SciPy is a collection of mathematical algorithms and convenience functions built on the NumPy extension of Python. SciPy allows us to optimize functions, find roots of functions, interpolate, and integrate. It also provides mathematical and physical constants

Since PREM provided the density at specific depths, and we do not know the analytical form of density, we will use the trapezoidal rule to integrate.

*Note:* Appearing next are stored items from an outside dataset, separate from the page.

(** * go-dedupe: a shallow embedding of the cache codec, the glob
      compiler, the scan grouping and the replacement engine.

    Conventions.  A Go [byte] and a Go [rune] are [Z]; a [[]byte] and a
    Go [string] holding arbitrary bytes are [list Z]; a path or an
    attribute name is a Rocq [string].  [int64] and [uint64] values are
    [Z] with the wrap-around written where the code can reach it.  A Go
    [map] is a [gmap].  A run-time panic is an explicit outcome. *)

From Stdlib Require Import ZArith Lia Bool Ascii String OrderedTypeEx.
From stdpp Require Import gmap strings list fin_maps sorting vector.

Local Open Scope Z_scope.

(** ** Bytes and literals *)

Definition bytes_of_string (s : string) : list Z :=
  map (fun a => Z.of_nat (nat_of_ascii a)) (list_ascii_of_string s).

Definition is_byte (b : Z) : Prop := 0 <= b < 256.

Definition wrap64 (z : Z) : Z := (z + 2 ^ 63) mod 2 ^ 64 - 2 ^ 63.

Definition in_int64 (z : Z) : Prop := - 2 ^ 63 <= z < 2 ^ 63.

(** A panic of the Go run time is an outcome of its own. *)
Inductive Res (A : Type) : Type :=
| Ret (a : A)
| Panicked.
Arguments Ret {A} a.
Arguments Panicked {A}.

Definition bindR {A B} (r : Res A) (k : A -> Res B) : Res B :=
  match r with
  | Ret a => k a
  | Panicked => Panicked
  end.

Notation "'run' x <-- r 'next' k" := (bindR r (fun x => k))
  (at level 10, x name, r at level 99, k at level 200).

(** ** The Go standard library, as far as the program calls it *)

Module GoLib.

(** *** strconv *)

Definition is_digit (c : Z) : bool := (48 <=? c) && (c <=? 57).

Definition maxUint64 : Z := 2 ^ 64 - 1.

(** The loop of [strconv.ParseUint(s, 10, 64)] over the bytes of [s],
    from the value [n] read so far.  A letter is a digit of value 10 or
    more, which base 10 refuses like any other byte. *)
Fixpoint parseUint_loop (s : list Z) (n : Z) : option Z :=
  match s with
  | [] => Some n
  | c :: s' =>
      if negb (is_digit c) then None else
      let d := c - 48 in
      if maxUint64 / 10 + 1 <=? n then None else
      let n := n * 10 in
      let n1 := (n + d) mod 2 ^ 64 in
      if (n1 <? n) || (maxUint64 <? n1) then None else
      parseUint_loop s' n1
  end.

Definition ParseUint (s : list Z) : option Z :=
  match s with
  | [] => None
  | _ => parseUint_loop s 0
  end.

(** [strconv.ParseInt(s, 10, 64)]: [None] is any error, of syntax or
    of range. *)
Definition ParseInt (s : list Z) : option Z :=
  match s with
  | [] => None
  | c :: s' =>
      let neg := c =? 45 in
      let s1 := if (c =? 43) || neg then s' else s in
      match ParseUint s1 with
      | None => None
      | Some un =>
          let cutoff := 2 ^ 63 in
          if negb neg && (cutoff <=? un) then None
          else if neg && (cutoff <? un) then None
          else Some (if neg then - un else un)
      end
  end.

(** The decimal digits of [u], most significant first, in front of
    [acc]; twenty rounds cover every [uint64]. *)
Fixpoint formatBits (fuel : nat) (u : Z) (acc : list Z) : list Z :=
  match fuel with
  | O => acc
  | S k =>
      if u <? 10 then (48 + u) :: acc
      else formatBits k (u / 10) ((48 + u mod 10) :: acc)
  end.

(** [strconv.AppendInt(dst, value, 10)]. *)
Definition AppendInt (dst : list Z) (value : Z) : list Z :=
  dst ++ (if value <? 0 then 45 :: formatBits 20 (- value) []
          else formatBits 20 value []).

(** *** encoding/binary *)

(** [binary.BigEndian.Uint64] of the first eight bytes. *)
Definition BigEndian_Uint64 (b : list Z) : Z :=
  foldl (fun acc x => Z.lor (Z.shiftl acc 8) x) 0 (take 8 b).

(** The conversion [int64(u)] of a [uint64]. *)
Definition to_int64 (u : Z) : Z := if u <? 2 ^ 63 then u else u - 2 ^ 64.

(** *** encoding/hex *)

Definition hex_EncodedLen (n : nat) : nat := (n * 2)%nat.

Definition fromHexChar (c : Z) : option Z :=
  if (48 <=? c) && (c <=? 57) then Some (c - 48)
  else if (97 <=? c) && (c <=? 102) then Some (c - 97 + 10)
  else if (65 <=? c) && (c <=? 70) then Some (c - 65 + 10)
  else None.

(** What a decoder that writes into a caller's buffer can do: return
    [n] and an error, return [n] and no error, or index past the end of
    the buffer.  [out] is [dst[:n]], the bytes it wrote. *)
Inductive dec_result :=
| DecPanic
| DecError (out : list Z)
| DecOk (out : list Z).

(** [hex.Decode(dst, src)] with [len(dst) = cap]; [out] is [dst[:i]].
    The loop stores [dst[i]] with no check of its own, so a source
    longer than twice the buffer runs off its end. *)
Fixpoint hex_Decode (cap : nat) (src : list Z) (out : list Z) : dec_result :=
  match src with
  | p :: q :: src' =>
      match fromHexChar p, fromHexChar q with
      | Some a, Some b =>
          if (cap <=? length out)%nat then DecPanic
          else hex_Decode cap src' (out ++ [Z.lor (Z.shiftl a 4) b])
      | _, _ => DecError out
      end
  | [_] => DecError out
  | [] => DecOk out
  end.

Definition hextable : list Z := bytes_of_string "0123456789abcdef".

Definition table_at (t : list Z) (i : Z) : Z := nth (Z.to_nat i) t 0.

(** [hex.Encode]. *)
Fixpoint hex_Encode (src : list Z) : list Z :=
  match src with
  | [] => []
  | v :: src' =>
      table_at hextable (Z.shiftr v 4)
        :: table_at hextable (Z.land v 15) :: hex_Encode src'
  end.

(** *** encoding/base64 *)

Definition encodeStd : list Z := bytes_of_string
  "ABCDEFGHIJKLMNOPQRSTUVWXYZabcdefghijklmnopqrstuvwxyz0123456789+/".
Definition encodeURL : list Z := bytes_of_string
  "ABCDEFGHIJKLMNOPQRSTUVWXYZabcdefghijklmnopqrstuvwxyz0123456789-_".

Definition padChar : Z := 61.

(** [EncodedLen] of a padded encoding. *)
Definition b64_EncodedLen (n : nat) : nat := ((n + 2) / 3 * 4)%nat.

(** [enc.decodeMap[c]]: the position of [c] in the alphabet, [None]
    for the 0xff entries. *)
Fixpoint index_of (c : Z) (alpha : list Z) (i : Z) : option Z :=
  match alpha with
  | [] => None
  | a :: alpha' => if a =? c then Some i else index_of c alpha' (i + 1)
  end.

Definition decodeMap (alpha : list Z) (c : Z) : option Z := index_of c alpha 0.

(** [Encode] of a padded encoding with alphabet [alpha]. *)
Fixpoint b64_Encode (alpha : list Z) (src : list Z) : list Z :=
  match src with
  | b0 :: b1 :: b2 :: src' =>
      let val := Z.lor (Z.shiftl b0 16) (Z.lor (Z.shiftl b1 8) b2) in
      table_at alpha (Z.land (Z.shiftr val 18) 63)
        :: table_at alpha (Z.land (Z.shiftr val 12) 63)
        :: table_at alpha (Z.land (Z.shiftr val 6) 63)
        :: table_at alpha (Z.land val 63)
        :: b64_Encode alpha src'
  | [b0; b1] =>
      let val := Z.lor (Z.shiftl b0 16) (Z.shiftl b1 8) in
      [table_at alpha (Z.land (Z.shiftr val 18) 63);
       table_at alpha (Z.land (Z.shiftr val 12) 63);
       table_at alpha (Z.land (Z.shiftr val 6) 63);
       padChar]
  | [b0] =>
      let val := Z.shiftl b0 16 in
      [table_at alpha (Z.land (Z.shiftr val 18) 63);
       table_at alpha (Z.land (Z.shiftr val 12) 63);
       padChar; padChar]
  | [] => []
  end.
(** * DANDI Atlas Explorer: the view-state synchronisation core

    A shallow embedding of the selection, mesh-loading, aggregation, badge
    and URL-hash logic of the explorer's script, with the properties of its
    specification stated and settled on it.  The script is followed in its
    later revision, the source file of 1955 lines that has the dandiset
    view, the negative cache and the hash; the [app.js] of 826 lines is an
    earlier revision of the same functions (region selection only).
    Definitions carry the names of the functions they embed.

    Conventions of the embedding.
    - Structure ids are JSON integers; they are modelled as [Z].  A JS object
      used as a map from ids ([idToStructure], [meshObjects], [dandiRegions],
      [directSubjects], ...) is a [gmap Z _]: the string coercion of an
      integer key and [parseInt] of that string are inverse to each other on
      the integers the data files hold.
    - A JS [Set] is a [gset]; where insertion order reaches the page (the
      [Map] of subjects, the region ids of a card) the collection is a
      duplicate-free list in insertion order.
    - [null] and [undefined] are [None].
    - Strings are byte strings; the separators the program splits on are
      ASCII.
    - Rendering-only effects (materials' colours, DOM classes, scrolling,
      electrode points) are left out; what is kept of a mesh is its
      visibility, its dimmed flag and which material constructor last
      touched it.
    - Code after an [await], a [.then] or a loader callback runs as a separate
      event of the event loop; each such continuation is a function of its
      own, applied to the state current when it runs.
    - A loop that follows parent ids ends only on acyclic data; such loops
      carry fuel and return [None] where the source would not return.
    - [dandisetToStructures] and [dandisetAssets] are plain objects keyed by
      text, so a lookup also finds what [Object.prototype] provides
      ([JsObject.inherits]).  A handler that throws on such a value ends
      there; its result is the state it leaves behind.  What the OBJ loader
      does with an exception of its callback is not part of the source. *)

From Stdlib Require Import Ascii String.
From stdpp Require Import gmap strings list fin_maps pretty.

#[local] Set Warnings "-clear-no-such-hyp".

Open Scope string_scope.
Open Scope list_scope.
Open Scope Z_scope.

(** ** Strings: the fragments of the JS string API the program uses *)

Module JsString.

(** [s.split(c)] for a one-character separator: never empty, the pieces
    between the separators in order. *)
Fixpoint split (c : ascii) (s : string) : list string :=
  match s with
  | EmptyString => [EmptyString]
  | String a rest =>
      if Ascii.eqb a c then EmptyString :: split c rest
      else match split c rest with
           | [] => [String a EmptyString]
           | piece :: pieces => String a piece :: pieces
           end
  end.

(** [s.replace(/^sub-/, '')] *)
Definition strip_sub (s : string) : string :=
  match s with
  | String "s" (String "u" (String "b" (String "-" rest))) => rest
  | _ => s
  end.
(** * FOM-Generation: a shallow embedding of [Main.py]

    The program reads a sheet of figure-of-merit measurements into a pandas
    DataFrame, resolves a reference ("SOTA") line either from an override
    formula or from a fit over competitor rows, and draws a scatter plot.

    Conventions of the embedding.
    - A Python float is a real number ([R]); sums, products and quotients are
      exact.  The logarithm and the power of numpy are not: they are the
      rounded functions of the platform, taken as parameters.
    - A spreadsheet cell is [NaN] (empty), a number or a text.
    - A character is a code point below 256.
    - A Python call that may raise returns an [outcome].
    - Console output ([print]) and message boxes are not modelled. *)

From Stdlib Require Import List String Ascii Bool Arith ZArith Lia.
From Stdlib Require Import Reals Lra Psatz.
Import ListNotations.

Open Scope string_scope.
Open Scope list_scope.

(** ** Outcomes of a Python call *)

Inductive exn : Type :=
| KeyError
| ValueError
| IndexError
| TypeError
| AttributeError
| RuntimeError.

(** [Return v]: the call returns [v].  [Raise e]: an exception propagates.
    [Exit n]: [exit(n)] was called ([SystemExit] is not an [Exception], no
    handler of the program catches it).  [NotFinite]: Python goes on with a
    [nan] or [inf] value that a real-valued array cannot hold; the model
    follows the run no further. *)
Inductive outcome (A : Type) : Type :=
| Return (a : A)
| Raise (e : exn)
| Exit (code : Z)
| NotFinite.

Arguments Return {A} a.
Arguments Raise {A} e.
Arguments Exit {A} code.
Arguments NotFinite {A}.

Definition bind {A B : Type} (m : outcome A) (k : A -> outcome B) : outcome B :=
  match m with
  | Return a => k a
  | Raise e => Raise e
  | Exit n => Exit n
  | NotFinite => NotFinite
  end.

Declare Scope py_scope.
Delimit Scope py_scope with py.
Notation "x <- m ;; k" := (bind m (fun x => k))
  (at level 61, m at next level, right associativity) : py_scope.
Open Scope py_scope.

(** ** Cells, series and data frames *)

Inductive cell : Type :=
| NaN
| Num (r : R)
| Str (s : string).

Definition notna (c : cell) : bool :=
  match c with
  | NaN => false
  | _ => true
  end.

Definition isna (c : cell) : bool := negb (notna c).

(** A row maps column names to cells; a name it does not list reads [NaN]. *)
Definition Row : Type := list (string * cell).

Fixpoint row_get (name : string) (r : Row) : cell :=
  match r with
  | [] => NaN
  | (k, c) :: r' => if String.eqb k name then c else row_get name r'
  end.

Definition Series : Type := list cell.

In this mini-tutorial, we will compute a definite integral of \(y = f(x) = 10 - x^2\) from \(x=0\) to \(x=3\). This integral can be evaluated easily the value by hand:

(4)#\[\begin{equation} \int_{-3}^3 (10 - x^2) dx = \left(10x - \frac{x^3}{3}\right) \Big|_{x=-3}^{x=3} = 42 \end{equation}\]

We will use scipy.integrate.trapezoid to integrate the function with given (x,y) using Trapezoidal rule.

Focus on the following lines:

from scipy import integrate

integral = integrate.trapezoid(y_trap, x_trap)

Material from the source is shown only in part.